ダオジスはレイチェルを見据えると、不愉快そうに聞いた。
「茶番はやめてもらおう。 貴様らはここに何をしに来た?」
レイチェルの声をさえぎり、強い調子でダオジスは言った。
「貴様らも、この国にあるという『海の秘宝』を狙ってきたのか?」
レイチェルはただ首を横に振った。
「そんなものに興味ないわ。 何も意味はなさないし。 今日、私達がここに来たのは『イドラ』を捕獲するためよ」
「『イドラ』だと・・・・・! 貴様らは『イドラ』を捕らえて、何をするつもりだ?」
ダオジスの疑問に、レイチェルは笑みで答えた。
「分からない? ユヴェル様が復活するためには、『イドラ』の力が必要なのよ」
失望を隠そうともせずに、ダオジスが言った。
「それこそ、くだらんな。 『海の秘宝』も、あとはこの城にあるかけらを手に入れれば完全なかたちで復活する。 そうすれば、私は全てを超越した存在になる。 インフェルスフィアも封印の魔女ユヴェルも、もはや私の敵ではない!」
ダオジスの台詞をあざ笑うかのように、それまで黙っていたストラが「くっ、くっ」と喉を鳴らした。
「はははっ! 何も知らないっていうことは、本当にラッキーなことだったな! 『海の秘宝』も所詮、ユヴェル様が造りだしたもの。 従って、『海の秘宝』でユヴェル様を越えることなんてできないのさ!」
笑いながらそう告げるストラに、ダオジスは一瞬で顔色を変えた。
「なんだと? 『海の秘宝』が、封印の魔女ユヴェルが造りだしたものだと?」
「その言い方は違うよな? なあ、レイチェル。 封印の魔女と呼ばれている存在はインフェルスフィア様のことで、ユヴェル様のことを示しているわけではない。そもそも『封印の魔女』と『ユヴェル様』は、別の存在のことを示しているんだよな」
「なに!? どういうことだ?」
その台詞に、ダオジスが動揺をあらわにして問いかけた。
「『海の秘宝』の力で、あなたはユヴェル様を超えられると思っていたみたいだけと、そんなことはできない。 あなたにはユヴェル様を超えることはできない。 あなたはまんまと身も蓋もない噂に踊らされただけなの!」
屈辱がダオジスのすべてを包み込み、恐怖とは違う感情にダオジスは打ち震えた。そして小刻みに震える身体を必死に押さえつけながら、自分に屈辱を与えた二人を睨みつけた。
「・・・・・なら、ためしてみるか?」
と、ダオジスが冷たく告げた。
「ダオジス様!」
城の中からイグニスが駆け寄ってきて、何かを手渡した。どうやら、それが『海の秘宝』のかけららしかった。
「『海の秘宝』が見つかったようです」
「・・・・・む? そうか・・・・・。 見つかったか」
満足そうに頷くと、ダオジスはレイチェル達に告げた。
「これで『海の秘宝』は甦る。 貴様らの言葉が虚言が、そうでないかもこれですべて分かる」
「――な、なに? この感じ?」
突然の急展開についていけなかったらしく、声もなく事態の推移を見守っていたルーンが切羽詰まった声を出した。
「あの人の元にすごい力が集まってきているみたい!」
ルーンのいう通りだった。ダオジスの周囲から黒い瘴気が立ち昇り、周囲の空気を振動させていく。
「こ、これって――」
ルーンと同じように事態の推移を見守っていたレシオン達は瞳を大きく見開き、言葉を詰まらせる。

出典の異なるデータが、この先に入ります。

#[global] Instance FetchOffsetRequest_codec : MessageCodec FetchOffsetRequest.
Proof.
  refine {| msg_encode W _ := FetchOffsetRequest_Encode; msg_decode := FetchOffsetRequest_Decode;
    msg_wf := FetchOffsetRequest_wf |}.
  - intros W ? [group_id topic partition] (? & ? & ? & ?). unfold FetchOffsetRequest_Encode, FetchOffsetRequest_Decode.
    codec_agree.
  - unfold FetchOffsetRequest_Decode, FetchOffsetRequest_wf. bounded_walk. bounded_side.
Defined.

#[global] Instance FetchOffsetResponse_codec : MessageCodec FetchOffsetResponse.
Proof.
  refine {| msg_encode W _ := FetchOffsetResponse_Encode; msg_decode := FetchOffsetResponse_Decode;
    msg_wf := FetchOffsetResponse_wf |}.
  - intros W ? [header offset metadata] (? & ? & ?). unfold FetchOffsetResponse_Encode, FetchOffsetResponse_Decode.
    codec_agree.
  - unfold FetchOffsetResponse_Decode, FetchOffsetResponse_wf. bounded_walk. bounded_side.
Defined.

#[global] Instance ReplicateRequest_codec : MessageCodec ReplicateRequest.
Proof.
  refine {| msg_encode W _ := ReplicateRequest_Encode; msg_decode := ReplicateRequest_Decode;
    msg_wf := ReplicateRequest_wf |}.
  - intros W ? [topic partition leader_id leader_epoch base_offset prev_offset leader_high_water_mark leader_log_start_offset record_count records] (? & ? & ? & ? & ? & ? & ? & ? & ? & ? & ?). unfold ReplicateRequest_Encode, ReplicateRequest_Decode.
    codec_agree.
  - unfold ReplicateRequest_Decode, ReplicateRequest_wf. bounded_walk. bounded_side.
Defined.

#[global] Instance ReplicateResponse_codec : MessageCodec ReplicateResponse.
Proof.
  refine {| msg_encode W _ := ReplicateResponse_Encode; msg_decode := ReplicateResponse_Decode;
    msg_wf := ReplicateResponse_wf |}.
  - intros W ? [header follower_id log_end_offset flushed_offset leader_epoch] (? & ? & ? & ? & ?). unfold ReplicateResponse_Encode, ReplicateResponse_Decode.
    codec_agree.
  - unfold ReplicateResponse_Decode, ReplicateResponse_wf. bounded_walk. bounded_side.
Defined.

#[global] Instance ReplicaFetchRequest_codec : MessageCodec ReplicaFetchRequest.
Proof.
  refine {| msg_encode W _ := ReplicaFetchRequest_Encode; msg_decode := ReplicaFetchRequest_Decode;
    msg_wf := ReplicaFetchRequest_wf |}.
  - intros W ? [topic partition follower_id leader_epoch fetch_offset max_bytes] (? & ? & ? & ? & ? & ? & ?). unfold ReplicaFetchRequest_Encode, ReplicaFetchRequest_Decode.
    codec_agree.
  - unfold ReplicaFetchRequest_Decode, ReplicaFetchRequest_wf. bounded_walk. bounded_side.
Defined.

#[global] Instance ReplicaFetchResponse_codec : MessageCodec ReplicaFetchResponse.
Proof.
  refine {| msg_encode W _ := ReplicaFetchResponse_Encode; msg_decode := ReplicaFetchResponse_Decode;
    msg_wf := ReplicaFetchResponse_wf |}.
  - intros W ? [header leader_epoch high_water_mark log_start_offset base_offset record_count records] (? & ? & ? & ? & ? & ? & ?). unfold ReplicaFetchResponse_Encode, ReplicaFetchResponse_Decode.
    codec_agree.
  - unfold ReplicaFetchResponse_Decode, ReplicaFetchResponse_wf. bounded_walk. bounded_side.
Defined.

#[global] Instance ReplicaAckRequest_codec : MessageCodec ReplicaAckRequest.
Proof.
  refine {| msg_encode W _ := ReplicaAckRequest_Encode; msg_decode := ReplicaAckRequest_Decode;
    msg_wf := ReplicaAckRequest_wf |}.
  - intros W ? [topic partition follower_id leader_epoch log_end_offset flushed_offset] (? & ? & ? & ? & ? & ? & ?). unfold ReplicaAckRequest_Encode, ReplicaAckRequest_Decode.
    codec_agree.
  - unfold ReplicaAckRequest_Decode, ReplicaAckRequest_wf. bounded_walk. bounded_side.
Defined.

#[global] Instance ReplicaAckResponse_codec : MessageCodec ReplicaAckResponse.
Proof.
  refine {| msg_encode W _ := ReplicaAckResponse_Encode; msg_decode := ReplicaAckResponse_Decode;
    msg_wf := ReplicaAckResponse_wf |}.
  - intros W ? [header high_water_mark] (? & ?). unfold ReplicaAckResponse_Encode, ReplicaAckResponse_Decode.
    codec_agree.
  - unfold ReplicaAckResponse_Decode, ReplicaAckResponse_wf. bounded_walk. bounded_side.
Defined.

「どうするんだよ? 本気で俺達とやりあうつもりだぞ? インフェルスフィア様がいない今、こちらが不利じゃないか?」
「何言っているのかしら? すべて、あなたが望んでやったことでしょう?」
「まあ、そうだけどな」
レイチェルとストラが会話を一つ交わすごとに、ダオジスの周囲から立ち昇る黒い瘴気は勢いを増していった。
「・・・・・久しぶりですね? ダオジス=ロイド=ルイヤ」
「・・・・・あ、ありしあ?」
気がつくと、テレフタレートがそうつぶやいていた。
いつの間にか、ダオジスの前に白いコートの女性が立っていた。まるでこの地を照らす月の光のような美しい金色の髪。そして、アクアマリンのように淡く青い瞳がダオジスのことを見据えていた。その女性の容姿を見て、レシオンとファティとメイル以外のみんなは驚きの色を隠せなかった。何故なら、彼女はありしあと瓜二つだったからだ。
レシオンとファティ、そしてメイルは彼女のことを知っていた。
「あなたは――」
「あの人って――」
レシオンとファティは同時にそれぞれの言葉で叫んでいた。
「「インフェルスフィア!!!!!!」」
それは紛れもなく、封印の魔女と呼ばれる存在――インフェルスフィアだった。